Maybe you would like to know why it's called ... what it's called.
Well, "Anything goes" is my motto in life.
It's not true, not really ANYthing is OK, but most is.
I try to be flexible in real life and it doesn't always work, but I try.
As for spending my time: I like so many things (sewing most of all) that I didn't know whether my blog would be about one thing or more. If so, about what? I just didn't know and I still don't.
It's about things I (want to) make/sew, people I meet, problems I encounter, music I like, books I ('d like to) read. Nothing in particular, so: anything goes.
But who is Betty van Os?
The Mister always called his girlfriends Betty, he said.

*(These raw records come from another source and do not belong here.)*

Lemma find_alias_replace_other a s j :
  j ≠ Alias.id a →
  find_alias (with_aliases s (replace_alias a (aliases s))) j = find_alias s j.
Proof.
  intros Hne. rewrite find_alias_replace.
  destruct (find_alias s j) as [x|] eqn:Hfind; [|done]. simpl.
  apply find_alias_Some in Hfind as [_ Hid]. rewrite decide_False; [done|congruence].
Qed.

Lemma snd_shift {A} (o : option (nat * A)) : snd <$> (prod_map S id <$> o) = snd <$> o.
Proof. by destruct o as [[i x]|]. Qed.

Lemma find_alias_without s alias_id j :
  find_alias (without_alias s alias_id) j
  = if decide (j = alias_id) then None else find_alias s j.
Proof.
  unfold find_alias, without_alias. simpl.
  induction (aliases s) as [|x rows IH].
  { by destruct (decide (j = alias_id)). }
  rewrite filter_cons. destruct (decide (Alias.id x ≠ alias_id)) as [Hx|Hx].
  - cbn [list_find]. destruct (decide (Alias.id x = j)) as [Hj|Hj].
    + rewrite decide_False by congruence. done.
    + rewrite !snd_shift. exact IH.
  - apply dec_stable in Hx. rewrite IH. cbn [list_find].
    destruct (decide (j = alias_id)) as [Hj|Hj]; [done|].
    rewrite decide_False by congruence. by rewrite snd_shift.
Qed.

(** *** What the owner's requests do *)

Lemma delete_alias_owner alias_id request alias w :
  find_alias (db w) alias_id = Some alias →
  Alias.user_id alias = User.id (g_user request) →
  run (delete_alias alias_id request) w
  = (Responded {| payload := JDeleted true; status := 200 |},
     {| db := without_alias (db w) alias_id; rng := rng w; probes := probes w |}).
Proof.
  intros Hsome Howner. unfold run, delete_alias.
  rewrite bind_Alias_get, Hsome. by rewrite decide_False by (by intros []).
Qed.

Lemma toggle_alias_owner alias_id request alias w :
  find_alias (db w) alias_id = Some alias →
  Alias.user_id alias = User.id (g_user request) →
  run (toggle_alias alias_id request) w
  = (Responded {| payload := JEnabled (negb (Alias.enabled alias)); status := 200 |},
     {| db := with_aliases (db w) (replace_alias (toggled alias) (aliases (db w)));
        rng := rng w; probes := probes w |}).
Proof.
  intros Hsome Howner. unfold run, toggle_alias.
  rewrite bind_Alias_get, Hsome. by rewrite decide_False by (by intros []).
Qed.

Lemma update_alias_owner alias_id request alias w :
  truthy_json (get_json request) = true →
  find_alias (db w) alias_id = Some alias →
  Alias.user_id alias = User.id (g_user request) →
  let new_note := data_get (default ∅ (get_json request)) "note" in
  run (update_alias alias_id request) w
  = (Responded {| payload := JNote new_note; status := 200 |},
     {| db := with_aliases (db w) (replace_alias (with_note alias new_note) (aliases (db w)));
        rng := rng w; probes := probes w |}).
Proof.
  intros Hv Hsome Howner new_note. unfold run, update_alias.
  rewrite Hv. change (negb true) with false. cbv iota.
  rewrite bind_Alias_get, Hsome. by rewrite decide_False by (by intros []).
Qed.

(** *** The listings only read *)

Lemma get_alias_activities_world alias_id request w :
  snd (run (get_alias_activities alias_id request) w) = w.
Proof.
  unfold run, get_alias_activities.
  destruct (args_page_id request) as [page_id|]; [|done].
  rewrite bind_Alias_get. destruct (find_alias (db w) alias_id) as [alias|]; [|done].
  by destruct (decide _).
Qed.

Lemma get_alias_contacts_route_world alias_id request w :
  snd (run (get_alias_contacts_route alias_id request) w) = w.
Proof.
  unfold run, get_alias_contacts_route.
  destruct (args_page_id request) as [page_id|]; [|done].
  rewrite bind_Alias_get. destruct (find_alias (db w) alias_id) as [alias|]; [|done].
  destruct (decide _); [done|].
  unfold get_alias_contacts, limit_offset. unfold_m.
  by destruct (decide (_ ∧ _)).
Qed.

(** *** The generator, seen from its callers *)

Lemma generate_reply_email_attempts w :
  ∃ k, 1 ≤ k ≤ 1000
    ∧ generate_reply_email w
      = (Val (candidate (rng w + 25 * k)),
         {| db := db w; rng := rng w + 25 * (k + 1);
            probes := probes w ++ attempts w k |})
    ∧ (in_use (db w) (candidate (rng w + 25 * k)) → k = 1000).
Proof.
  unfold generate_reply_email. unfold mbind at 1. unfold M_bind at 1.
  rewrite new_reply_email_eq.
  set (w1 := {| db := db w; rng := rng w + 25; probes := probes w |}).
  destruct (for_range_spec 1000 (candidate (rng w)) w1)
    as (k & Hk & Hpos & Heq & _ & Hlast).
  exists k. split; [lia|]. split.
  - rewrite Heq. subst w1. simpl rng. simpl db. simpl probes.
    destruct k as [|j]; [lia|]. f_equal; [f_equal; f_equal; lia|].
    f_equal; [lia|]. f_equal. unfold attempts.
    rewrite <- (fmap_S_seq 0), <- list_fmap_compose.
    apply list_fmap_ext. intros _ i _. simpl. f_equal. lia.
  - intros Hin. destruct k as [|j]; [lia|]. apply (Hlast j); [done|].
    subst w1. simpl. by replace (rng w + 25 + 25 * j) with (rng w + 25 * S j) by lia.
Qed.

(** *** Every way a request can change the store *)

Lemma handle_db_cases op alias_id request w :
  let '(o, w') := run (handle op alias_id request) w in
  db w' = db w
  ∨ ∃ alias r,
      find_alias (db w) alias_id = Some alias
      ∧ Alias.user_id alias = User.id (g_user request)
      ∧ o = Responded r
      ∧ ((op = OpDelete ∧ status r = 200 ∧ db w' = without_alias (db w) alias_id)
         ∨ (∃ a, (op = OpToggle ∧ a = toggled alias
                  ∨ op = OpUpdate ∧ ∃ new_note, a = with_note alias new_note)
                 ∧ status r = 200
                 ∧ Alias.id a = alias_id
                 ∧ db w' = with_aliases (db w) (replace_alias a (aliases (db w))))
         ∨ (∃ c, op = OpCreate ∧ status r = 201
                 ∧ db w' = add_contact (db w) c
                 ∧ Contact.gen_email_id c = alias_id
                 ∧ ¬ in_use (db w) (Contact.reply_email c)
                 ∧ ¬ has_contact (db w) (Contact.gen_email_id c) (Contact.website_email c))).
Proof.
  destruct (validates op request) eqn:Hv.
  2:{ rewrite handle_invalid by done. by left. }
  destruct (find_alias (db w) alias_id) as [alias|] eqn:Hsome.
  2:{ rewrite handle_not_found by done. by left. }
  destruct (decide (Alias.user_id alias = User.id (g_user request))) as [Howner|Hne].
  2:{ rewrite (handle_forbidden _ _ _ alias) by done. by left. }
  pose proof (find_alias_Some _ _ _ Hsome) as [_ Hid].
  destruct op; simpl in Hv |- *.
  - rewrite (delete_alias_owner _ _ alias) by done.
    right. exists alias. eexists. do 3 (split; [done|]). left. done.
  - rewrite (toggle_alias_owner _ _ alias) by done.
    right. exists alias. eexists. do 3 (split; [done|]). right. left.
    exists (toggled alias). split; [by left|]. done.
  - pose proof (get_alias_activities_world alias_id request w) as Hw.
    destruct (run (get_alias_activities alias_id request) w) as [o w'].
    simpl in Hw. left. by rewrite Hw.
  - rewrite (update_alias_owner _ _ alias) by done.
    right. exists alias. eexists. do 3 (split; [done|]). right. left.
    eexists (with_note alias _). split; [right; split; [done|by eexists]|]. done.
  - pose proof (get_alias_contacts_route_world alias_id request w) as Hw.
    destruct (run (get_alias_contacts_route alias_id request) w) as [o w'].
    simpl in Hw. left. by rewrite Hw.
  - pose proof (create_contact_route_cases alias_id request w) as Hcases.
    destruct (run (create_contact_route alias_id request) w) as [o w'].
    destruct Hcases as [[Hdb _]|(a & reply_email & Ha & Hfresh & Hnew & Hdb & Ho)];
      [by left|].
    rewrite Hsome in Ha. simplify_eq.
    right. exists a. eexists. do 3 (split; [done|]). right. right.
    eexists. split; [done|]. split; [done|]. split; [exact Hdb|]. done.
Qed.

So he called me Betty, too.
I didn't mind because I knew I was/am THE ONE.
It was more some sort of a joke! If of any woman we couldn't think of her name, she became Betty.

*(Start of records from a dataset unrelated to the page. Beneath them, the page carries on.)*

(* ===== verification/Random.v ===== *)
(** * Random: numpy's [np.random.uniform] over an abstract bit generator

    [jiggle_data] (src/Regressions_Notebook.py, line 120) calls
    [np.random.uniform(val-unc, val+unc)] on numpy's global [RandomState].
    numpy computes it as (numpy/random/_legacy, distributions.c, mt19937.h):
<<
      range = high - low                       (RandomState.uniform)
      random_uniform(state, low, range) = low + range * next_double(state)
      mt19937_next_double(state):
        int32_t a = mt19937_next(state) >> 5, b = mt19937_next(state) >> 6;
        return (a * 67108864.0 + b) / 9007199254740992.0;
>>
    The Mersenne-Twister word source [mt19937_next] is the interface
    [BitGenerator]; [next_double] and [uniform] are modelled from the lines
    above, with the generator state passed explicitly. *)

From Stdlib Require Import QArith Qabs Lqa List Lia ZArith.
From S2P Require Import Prelude.
Import ListNotations.
Open Scope Q_scope.

(** ** The word source and its contract *)

(** One call of [mt19937_next]: a 32-bit word and the next state. *)
Class BitGenerator (G : Type) := next32 : G -> Z * G.

(** What every generator promises: its words are unsigned 32-bit values. *)
Class BitGeneratorLaws (G : Type) `{BitGenerator G} :=
  next32_range : forall g, (0 <= fst (next32 g) < 2 ^ 32)%Z.

Section Uniform.
Context {G : Type} `{BitGenerator G}.

(** [mt19937_next_double]: 27 high bits of the first word and 26 of the
    second form a 53-bit integer, divided by [2^53]. *)
Definition next_double (g : G) : Q * G :=
  let (w1, g1) := next32 g in
  let (w2, g2) := next32 g1 in
  let a := Z.shiftr w1 5 in
  let b := Z.shiftr w2 6 in
  (inject_Z (a * 67108864 + b) / inject_Z 9007199254740992, g2).

(** [RandomState.uniform(low, high)] for scalar arguments. *)
Definition uniform (low high : Q) (g : G) : Q * G :=
  let range := high - low in
  let (u, g') := next_double g in
  (low + range * u, g').

(** The state after [k] draws of [next_double] (each takes two words). *)
Fixpoint advance (k : nat) (g : G) : G :=
  match k with
  | O => g
  | S k' => advance k' (snd (next_double g))
  end.
End Uniform.

(** ** A concrete generator: a finite stream of recorded words

    It replays a list of words (reduced modulo [2^32]) and yields [0] once
    the list is exhausted; it is the generator of the concrete runs. *)
Definition stream_gen := list Z.

#[export] Instance stream_bitgen : BitGenerator stream_gen :=
  fun ws => match ws with
            | [] => (0%Z, [])
            | w :: ws' => (Z.modulo w (2 ^ 32), ws')
            end.

#[export] Instance stream_bitgen_laws : BitGeneratorLaws stream_gen.
Proof.
  intros [|w ws]; simpl; [lia|].
  apply Z.mod_pos_bound; lia.
Qed.

(** ** Lemmas *)

Lemma inject_Z_div_pos (k n : Z) :
  (0 < n)%Z -> inject_Z k / inject_Z n == k # Z.to_pos n.
Proof.
  intros Hn. destruct n as [|p|p]; try lia.
  unfold Qdiv, Qeq, Qmult, Qinv; simpl. ring.
Qed.

(** The shifted words fit in 27 and 26 bits. *)
Lemma shiftr_word_range (w : Z) (s : Z) :
  (0 <= s <= 32)%Z -> (0 <= w < 2 ^ 32)%Z -> (0 <= Z.shiftr w s < 2 ^ (32 - s))%Z.
Proof.
  intros Hs Hw. rewrite Z.shiftr_div_pow2 by lia.
  assert (Hp : (0 < 2 ^ s)%Z) by (apply Z.pow_pos_nonneg; lia).
  split; [apply Z.div_pos; lia|].
  apply Z.div_lt_upper_bound; [lia|].
  rewrite <- Z.pow_add_r by lia. replace (s + (32 - s))%Z with 32%Z by lia. lia.
Qed.

Section UniformLemmas.
Context {G : Type} `{BitGeneratorLaws G}.

(** Every double [next_double] returns is [k / 2^53] for an integer
    [0 <= k < 2^53]: it lies in [[0, 1)] on the 53-bit lattice. *)
Lemma next_double_lattice (g : G) :
  exists k, (0 <= k < 2 ^ 53)%Z /\ fst (next_double g) == k # Z.to_pos (2 ^ 53).
Proof.
  unfold next_double.
  pose proof (next32_range g) as R1.
  destruct (next32 g) as [w1 g1]; simpl in R1.
  pose proof (next32_range g1) as R2.
  destruct (next32 g1) as [w2 g2]; simpl in R2 |- *.
  pose proof (shiftr_word_range w1 5 ltac:(lia) R1) as A.
  pose proof (shiftr_word_range w2 6 ltac:(lia) R2) as B.
  exists (Z.shiftr w1 5 * 67108864 + Z.shiftr w2 6)%Z. split.
  - simpl in A, B. lia.
  - apply inject_Z_div_pos. lia.
Qed.
End UniformLemmas.

Section UniformBounds.
Context {G : Type} `{BitGeneratorLaws G}.

Lemma next_double_unit (g : G) :
  0 <= fst (next_double g) /\ fst (next_double g) < 1.
Proof.
  destruct (next_double_lattice g) as [k [Hk ->]].
  unfold Qle, Qlt; simpl. lia.
Qed.

(** [low + (high - low) * u] for [u] in [[0, 1)]. *)
Lemma affine_unit_bounds (low high u : Q) :
  0 <= u < 1 ->
  let v := low + (high - low) * u in
  (low <= high -> low <= v /\ v <= high) /\
  (low < high -> v < high) /\
  (high < low -> high < v /\ v <= low).
Proof. intros [U0 U1]. cbv zeta. repeat split; intros; nra. Qed.

Lemma uniform_value (low high : Q) (g : G) :
  fst (uniform low high g) = low + (high - low) * fst (next_double g).
Proof. unfold uniform. destruct (next_double g); reflexivity. Qed.

(** C27: the value drawn by [uniform low high] lies in the half-open
    interval [[low, high)] when [low < high], equals [low] when
    [low == high], and lies in [(high, low]] when the bounds are reversed. *)
Lemma uniform_bounds (low high : Q) (g : G) :
  let v := fst (uniform low high g) in
  (low <= high -> low <= v /\ v <= high) /\
  (low < high -> v < high) /\
  (high < low -> high < v /\ v <= low).
Proof.
  cbv zeta. rewrite uniform_value. exact (affine_unit_bounds low high _ (next_double_unit g)).
Qed.
End UniformBounds.

Section AdvanceLemmas.
Context {G : Type} `{BitGenerator G}.

Lemma uniform_state (low high : Q) (g : G) :
  snd (uniform low high g) = snd (next_double g).
Proof. unfold uniform. destruct (next_double g); reflexivity. Qed.

Lemma advance_add (a b : nat) (g : G) : advance (a + b) g = advance b (advance a g).
Proof. revert g; induction a as [|a IH]; intros g; simpl; [reflexivity|apply IH]. Qed.

Lemma advance_succ (a : nat) (g : G) : advance (S a) g = advance a (snd (next_double g)).
Proof. reflexivity. Qed.
End AdvanceLemmas.

(** ** Concrete draws *)

Lemma uniform_bounds_witness :
  let v := fst (uniform 1 2 ([4294967295; 4294967295]%Z : stream_gen)) in
  (1 <= 2 -> 1 <= v /\ v <= 2) /\ (1 < 2 -> v < 2) /\ (2 < 1 -> 2 < v /\ v <= 1).
Proof. exact (uniform_bounds 1 2 ([4294967295; 4294967295]%Z : stream_gen)). Defined.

So Betty was a very common name in our household. The children used it too.
Van Os is a construction: I chose it because it's the first letter of my family name and the first of my maiden name: O+S. My maiden name will remain a secret forever (I hate that name; it's only convenient in genealogy because you don't often find it).

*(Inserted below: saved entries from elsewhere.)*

Lemma list_max_pos (l : list nat) : (0 < list_sum l)%nat -> (0 < list_max l)%nat.
Proof.
  intros H. apply Nat.neq_0_lt_0. intros E.
  assert (Hz : Forall (fun k => k <= 0)%nat l) by (apply list_max_le; lia).
  clear E. unfold list_sum in *. induction Hz as [|x l Hx _ IH]; simpl in *; lia.
Qed.

(** ** The limits read by lines 191 and 196 *)

(** The highest bar of a histogram drawn alone on fresh axes. *)
Lemma hist_ymax (data : list Q) (color : string) :
  fold_left Qmax (map artist_ymax (artists (hist data color empty_axes))) 0
  == inject_Z (Z.of_nat (list_max (fst (np_histogram data hist_bins)))).
Proof.
  cbn [artists hist empty_axes app map fold_left artist_ymax].
  apply Q.max_r. unfold Qle; simpl. lia.
Qed.

(** After [hist] on a non-empty array, [get_ylim()] is [(0, 21/20 * M)]
    for the highest count [M >= 1]: every bar ends strictly below the top. *)
Lemma hist_ylim_bars (data : list Q) (color : string) :
  data <> [] ->
  let yl := mpl_get_ylim (hist data color empty_axes) in
  Qmin (fst yl) (snd yl) == 0 /\
  Qmax (fst yl) (snd yl) == (21 # 20) * inject_Z (Z.of_nat (list_max (fst (np_histogram data hist_bins)))) /\
  forall c, In c (fst (np_histogram data hist_bins)) -> inject_Z (Z.of_nat c) < Qmax (fst yl) (snd yl).
Proof.
  intros Hd yl. unfold yl, mpl_get_ylim. cbn [fst snd]. rewrite hist_ymax.
  set (M := list_max (fst (np_histogram data hist_bins))).
  assert (HM : (0 < M)%nat).
  { apply list_max_pos. rewrite np_histogram_sum by (unfold hist_bins; lia).
    destruct data; [contradiction|cbn; lia]. }
  assert (HQ : 0 < inject_Z (Z.of_nat M)) by (unfold Qlt; simpl; lia).
  assert (E0 : Qmax 0 (0 - (1 # 20) * (inject_Z (Z.of_nat M) - 0)) == 0) by (apply Q.max_l; lra).
  rewrite E0, Q.min_l, Q.max_r by lra.
  split; [reflexivity|]. split; [ring|].
  intros c Hc. pose proof (proj1 (list_max_le _ M) (Nat.le_refl M)) as F.
  rewrite Forall_forall in F. specialize (F c Hc). rewrite hist_ymax. fold M. rewrite E0, Q.max_r by lra.
  assert (inject_Z (Z.of_nat c) <= inject_Z (Z.of_nat M)) by (rewrite <- Zle_Qle; lia).
  lra.
Qed.

(** ** What [np.histogram] computes *)

(** C13: with [bins >= 1] the counts of [np.histogram] (numpy's fast
    computation: truncated scaled position, then the two corrections) are
    those of the definition of a histogram: bin [k] counts the values [v]
    with [edge k <= v < edge (k+1)], the last bin also the values on its
    right edge. *)
Theorem np_histogram_ref (a : list Q) (n : nat) :
  (1 <= n)%nat -> fst (np_histogram a n) = hist_ref a n.
Proof.
  intros Hn. destruct (outer_edges_spec a) as [Hlt Hin].
  unfold hist_ref. destruct (outer_edges a) as [lo hi] eqn:E. cbn [fst snd] in Hlt, Hin.
  rewrite (np_histogram_unfold a n lo hi E). cbn [fst].
  apply map_ext_in. intros k Hk. apply in_seq in Hk.
  rewrite count_occ_map. f_equal. apply filter_ext_in. intros v Hv.
  apply bin_index_in_bin; [exact Hlt|exact Hn|exact (Hin v Hv)|lia].
Qed.

(** C14: with [bins >= 1], [np.histogram] returns [bins] counts that add
    up to the length of the array (every value is counted once) and
    [bins + 1] edges, the first at or below and the last at or above every
    value. *)
Theorem np_histogram_counts (a : list Q) (n : nat) :
  (1 <= n)%nat ->
  length (fst (np_histogram a n)) = n /\
  list_sum (fst (np_histogram a n)) = length a /\
  length (snd (np_histogram a n)) = S n /\
  (forall v, In v a -> nth 0 (snd (np_histogram a n)) 0 <= v /\ v <= nth n (snd (np_histogram a n)) 0).
Proof.
  intros Hn. pose proof (np_histogram_sum a n Hn) as Hs.
  destruct (outer_edges_spec a) as [Hlt Hin].
  destruct (outer_edges a) as [lo hi] eqn:E. cbn [fst snd] in Hlt, Hin.
  rewrite (np_histogram_unfold a n lo hi E) in Hs |- *. cbn [fst snd] in Hs |- *.
  split; [rewrite length_map, length_seq; reflexivity|]. split; [exact Hs|].
  split; [apply length_linspace|]. intros v Hv.
  rewrite !linspace_nth, edge_0, edge_n by (assumption || lia). exact (Hin v Hv).
Qed.

(** ** A concrete histogram *)

(** Five values, the largest alone in the last bin. *)
Definition hist_sample : list Q := [1; 2; 3; 4; 10].

Lemma np_histogram_ref_witness :
  (1 <= hist_bins)%nat /\
  fst (np_histogram hist_sample hist_bins) = hist_ref hist_sample hist_bins /\
  hist_ref hist_sample hist_bins = [1; 1; 1; 1; 0; 0; 0; 0; 0; 1]%nat.
Proof.
  split; [unfold hist_bins; lia|]. split; [apply np_histogram_ref; unfold hist_bins; lia|].
  vm_compute. reflexivity.
Defined.

Lemma np_histogram_counts_witness :
  (1 <= hist_bins)%nat /\ list_sum (fst (np_histogram hist_sample hist_bins)) = 5%nat.
Proof.
  split; [unfold hist_bins; lia|].
  exact (proj1 (proj2 (np_histogram_counts hist_sample hist_bins ltac:(unfold hist_bins; lia)))).
Defined.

I only added "Van" because I have that construction in my family name too in another variety.
My name is Marjolein den Oudsten, which is totally unpronuncable for those who speak English.
So, Betty van Os it became.
Now you know!
Now about last Saturday; I haven't even had time to tell you!
I went to a charity do in Amersfoort where you could sew quilts to be given to children in hospital.
It's called De Regenboogboom: the Rainbow Tree. And the quilts are called: Dream Quilts (droomdekentjes)
I worked on a quilt form 10 till half past 2 and I hadn't finished; no of course not!
I'll finish it at home. A lot of ladies came with big heaps of quilts: they'd been making these at home, by themselves or in a bee.
I'll also finish antoher quilt: it's made by a lady who supports the charity and has made lots of quilts for them. She has cancer which can no longer be treated, so 's not able to finish it.
It's a beautifully made quilt that only needs the border , basting and quilting.
I called her that evening when I came home: she asked me whether I would really give the quilt to the charity. All of a sudden she has to trust somebody she doesn't know.
It'll be allright: her quilt goes toe a child in hospital too, and the charity decides who it'll get.
At the end of the afternoon 286 quilts were accumulated: Great work ladies!